> Assigned task
Nothing in the data may be altered; the answer is a verbatim copy of it.

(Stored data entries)
(* ===== verification/_CoqProject ===== *)
-Q . S2P
Prelude.v
Memory.v
Buffers.v
BerDecode.v
BerEncode.v
BerInteger.v
IsoParams.v
ByteStream.v
Cotp.v
CotpFacts.v
CotpConnect.v
Session.v
Layer.v
SessionFacts.v
Presentation.v
PresentationFacts.v
Acse.v
AcseFacts.v
IsoConnections.v
IsoStack.v
IsoAssociate.v
MmsValue.v
MmsValueFacts.v
MmsTimeBits.v
AccessResult.v
GoosePublisher.v
GooseSubscriber.v
GooseFacts.v
GooseSafety.v
Effects.v
CString.v
MmsTypeSpec.v
Control.v
ControlFacts.v
ControlSafety.v
Iec61850Common.v
ReportBuffer.v
ReportControl.v
Reporting.v
ReportingAccess.v
ReportingFacts.v
ReportingInv.v
ReportTransmit.v
ReportingSafety.v
ValueStore.v
IedModel.v
MmsGoose.v
ServerState.v
MmsMapping.v
MappingModel.v
NameMapping.v
IedServer.v
SampleServer.v
MmsGooseFacts.v
MmsMappingFacts.v
ServerInv.v
MappingFacts.v
ServerCreate.v
ServerSafety.v
MmsPdu.v
MmsData.v
MmsService.v
MmsWriteService.v
MmsReadService.v
MmsNameList.v
MmsAttributes.v
Conversions.v
MmsFiles.v
MmsDispatch.v
SampleService.v
MmsClientServices.v
MmsClient.v
MmsReadFacts.v
MmsMediation.v
MmsFilesFacts.v
MmsDispatchFacts.v
MmsReports.v
MmsClientFacts.v
MmsClientFiles.v
MmsNameListFacts.v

> Result of the task
(* ===== verification/_CoqProject ===== *)
-Q . S2P
Prelude.v
Memory.v
Buffers.v
BerDecode.v
BerEncode.v
BerInteger.v
IsoParams.v
ByteStream.v
Cotp.v
CotpFacts.v
CotpConnect.v
Session.v
Layer.v
SessionFacts.v
Presentation.v
PresentationFacts.v
Acse.v
AcseFacts.v
IsoConnections.v
IsoStack.v
IsoAssociate.v
MmsValue.v
MmsValueFacts.v
MmsTimeBits.v
AccessResult.v
GoosePublisher.v
GooseSubscriber.v
GooseFacts.v
GooseSafety.v
Effects.v
CString.v
MmsTypeSpec.v
Control.v
ControlFacts.v
ControlSafety.v
Iec61850Common.v
ReportBuffer.v
ReportControl.v
Reporting.v
ReportingAccess.v
ReportingFacts.v
ReportingInv.v
ReportTransmit.v
ReportingSafety.v
ValueStore.v
IedModel.v
MmsGoose.v
ServerState.v
MmsMapping.v
MappingModel.v
NameMapping.v
IedServer.v
SampleServer.v
MmsGooseFacts.v
MmsMappingFacts.v
ServerInv.v
MappingFacts.v
ServerCreate.v
ServerSafety.v
MmsPdu.v
MmsData.v
MmsService.v
MmsWriteService.v
MmsReadService.v
MmsNameList.v
MmsAttributes.v
Conversions.v
MmsFiles.v
MmsDispatch.v
SampleService.v
MmsClientServices.v
MmsClient.v
MmsReadFacts.v
MmsMediation.v
MmsFilesFacts.v
MmsDispatchFacts.v
MmsReports.v
MmsClientFacts.v
MmsClientFiles.v
MmsNameListFacts.v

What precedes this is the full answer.